Annual flight hours for fighter pilots must be taken into account when determining which country has the most effective air force. The number of aircraft alone is not a useful measure of air combat effectiveness. Since the end of World War II, the American air forces have had more combat aircraft and pilots with more flight hours than anyone else. During that time American air forces could achieve air domination, not just air superiority in any combat zone they were sent. Quantity, quality and more training are a winning combination. Those flight hours are expensive and the U.S. air forces are one the few countries that can afford to regularly pay for that many flight hours.

In terms of numbers, the United States and its allies have an overwhelming advantage as well as an edge when it comes to technology. All this comes at a cost, one the United States is having a particularly difficult time dealing with.
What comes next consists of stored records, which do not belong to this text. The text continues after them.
(** * Verification of the chat attachment ingestion core
    (src/src/gateway/chat-attachments.ts).

    JavaScript strings are modelled as byte strings ([String.string]);
    whitespace for [trim] and line terminators for the regex [.] are the
    ASCII ones.  Decoded buffers are lists of bytes held in [Z]
    (values 0..255).  Thrown [Error]s become the [Throw] branch of a small
    result type; the detector [detectMime] of ../media/mime.js is a
    parameter of the development. *)

From Stdlib Require Import String Ascii List ZArith Lia Bool Arith.
From Stdlib Require Import Numbers.DecimalString.
Import ListNotations.
Open Scope string_scope.
Open Scope nat_scope.

(* ------------------------------------------------------------------ *)
(** ** String primitives used by the source *)

Definition ascii_eqb (a b : ascii) : bool := Ascii.eqb a b.

(** ASCII part of ECMAScript's WhiteSpace / LineTerminator set. *)
Definition is_ws (c : ascii) : bool :=
  let n := nat_of_ascii c in
  (n =? 32) || (n =? 9) || (n =? 10) || (n =? 11) || (n =? 12) || (n =? 13).

Fixpoint trim_start (s : string) : string :=
  match s with
  | EmptyString => EmptyString
  | String c r => if is_ws c then trim_start r else s
  end.

Fixpoint trim_end (s : string) : string :=
  match s with
  | EmptyString => EmptyString
  | String c r =>
      let r' := trim_end r in
      match r' with
      | EmptyString => if is_ws c then EmptyString else String c EmptyString
      | _ => String c r'
      end
  end.

(** [String.prototype.trim] *)
Definition trim (s : string) : string := trim_end (trim_start s).

(** [String.prototype.toLowerCase] on ASCII letters. *)
Definition lower_ascii (c : ascii) : ascii :=
  let n := nat_of_ascii c in
  if (65 <=? n) && (n <=? 90) then ascii_of_nat (n + 32) else c.

Fixpoint toLowerCase (s : string) : string :=
  match s with
  | EmptyString => EmptyString
  | String c r => String (lower_ascii c) (toLowerCase r)
  end.

(** [s.split(";")[0]] : the text before the first [;]. *)
Fixpoint before_semicolon (s : string) : string :=
  match s with
  | EmptyString => EmptyString
  | String c r => if ascii_eqb c ";" then EmptyString else String c (before_semicolon r)
  end.

(** [s.replace(/a/g, b)] for a one-character pattern. *)
Fixpoint replace_all (a b : ascii) (s : string) : string :=
  match s with
  | EmptyString => EmptyString
  | String c r => String (if ascii_eqb c a then b else c) (replace_all a b r)
  end.

(** ["=".repeat(n)] *)
Fixpoint repeat_char (c : ascii) (n : nat) : string :=
  match n with
  | O => EmptyString
  | S k => String c (repeat_char c k)
  end.

(** [s.startsWith(p)] *)
Definition startsWith (s p : string) : bool := String.prefix p s.

(** Decimal rendering of a number in a template literal. *)
Definition nat_to_string (n : nat) : string :=
  NilEmpty.string_of_uint (Nat.to_uint n).

(* ------------------------------------------------------------------ *)
(** ** normalizeMime, stripDataUrlPrefix, normalizeBase64ForDecode *)

(** [normalizeMime(mime?: string)]: [!mime] holds for [undefined] and [""];
    the result [cleaned || undefined] is absent when empty. *)
Definition normalizeMime (mime : option string) : option string :=
  match mime with
  | None | Some EmptyString => None
  | Some m =>
      match toLowerCase (trim (before_semicolon m)) with
      | EmptyString => None
      | cleaned => Some cleaned
      end
  end.

(** Characters matched by the regex [.] (no line terminator). *)
Fixpoint no_line_terminator (s : string) : bool :=
  match s with
  | EmptyString => true
  | String c r => negb ((nat_of_ascii c =? 10) || (nat_of_ascii c =? 13)) && no_line_terminator r
  end.

(** Split at the first [;]: the text before it, and the rest starting at it. *)
Fixpoint split_semicolon (s : string) : string * string :=
  match s with
  | EmptyString => (EmptyString, EmptyString)
  | String c r =>
      if ascii_eqb c ";" then (EmptyString, s)
      else let (a, b) := split_semicolon r in (String c a, b)
  end.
It is even worse in Russia, where forced retirements, from old age or lack of money for maintenance, will soon see Russia slipping into third place.

The aging American warplane fleet will not shrink as rapidly and China has not been growing as fast as it could because a lot of inexpensive Cold War era aircraft are being replaced with much more expensive modern models. China does see that situation changing in their favor during the next two decades.

Currently the U.S. has more military aircraft because it has enormous shares of the world supply of support aircraft. America has 19 percent of fighters and bombers but 38 percent of all Special Mission (transport and reconnaissance) aircraft and 76 percent of aerial tankers. This enables the U.S. to move combat aircraft to any part of the world quickly and ready to go to work. No other nation has that capability. Other nations can move a small number of warplanes long distances but none have the need, or the budget, to do more. The American global reach is a major asset for allies worldwide and they are concerned about the gradual decline of that global reach. Without the Americans, many current U.S. allies would have to buy the support aircraft they need.

The most numerous American combat aircraft is the F-16, whose average is 29 years. The F-15s average 35 years. Worldwide these two aircraft account for 22 percent fighter aircraft used by all nations. Add in the U.S. Navy F-18 and these three are 28 percent of all fighters worldwide. There are 4,000 of these three models and the U.S. hopes to replace them with nearly as many F-35 stealth fighters. That effort is well underway with about 500 delivered so far. The question is, can the military budgets of the U.S. and export customers keep it up?

Two other issues remain unresolved. One is the age of combat aircraft. The F-35 was late arriving in large numbers and the F-16s and F-15s they were to replace are still in service. As aircraft age, maintenance costs rise and the air force budget is not rising to deal with that. As a result, readiness rates for these older aircraft have been falling during the last few years. At the same time, most of the aircraft have benefitted from tech upgrades. Not just new electronics but also components made of new materials. Despite all that, age and increasing maintenance costs eventually prevail in the form of lower readiness rates. However, with enough money and motivation, the older aircraft can still maintain high readiness rates. Sometimes that additional cost is found to be cheaper than developing and building a new aircraft.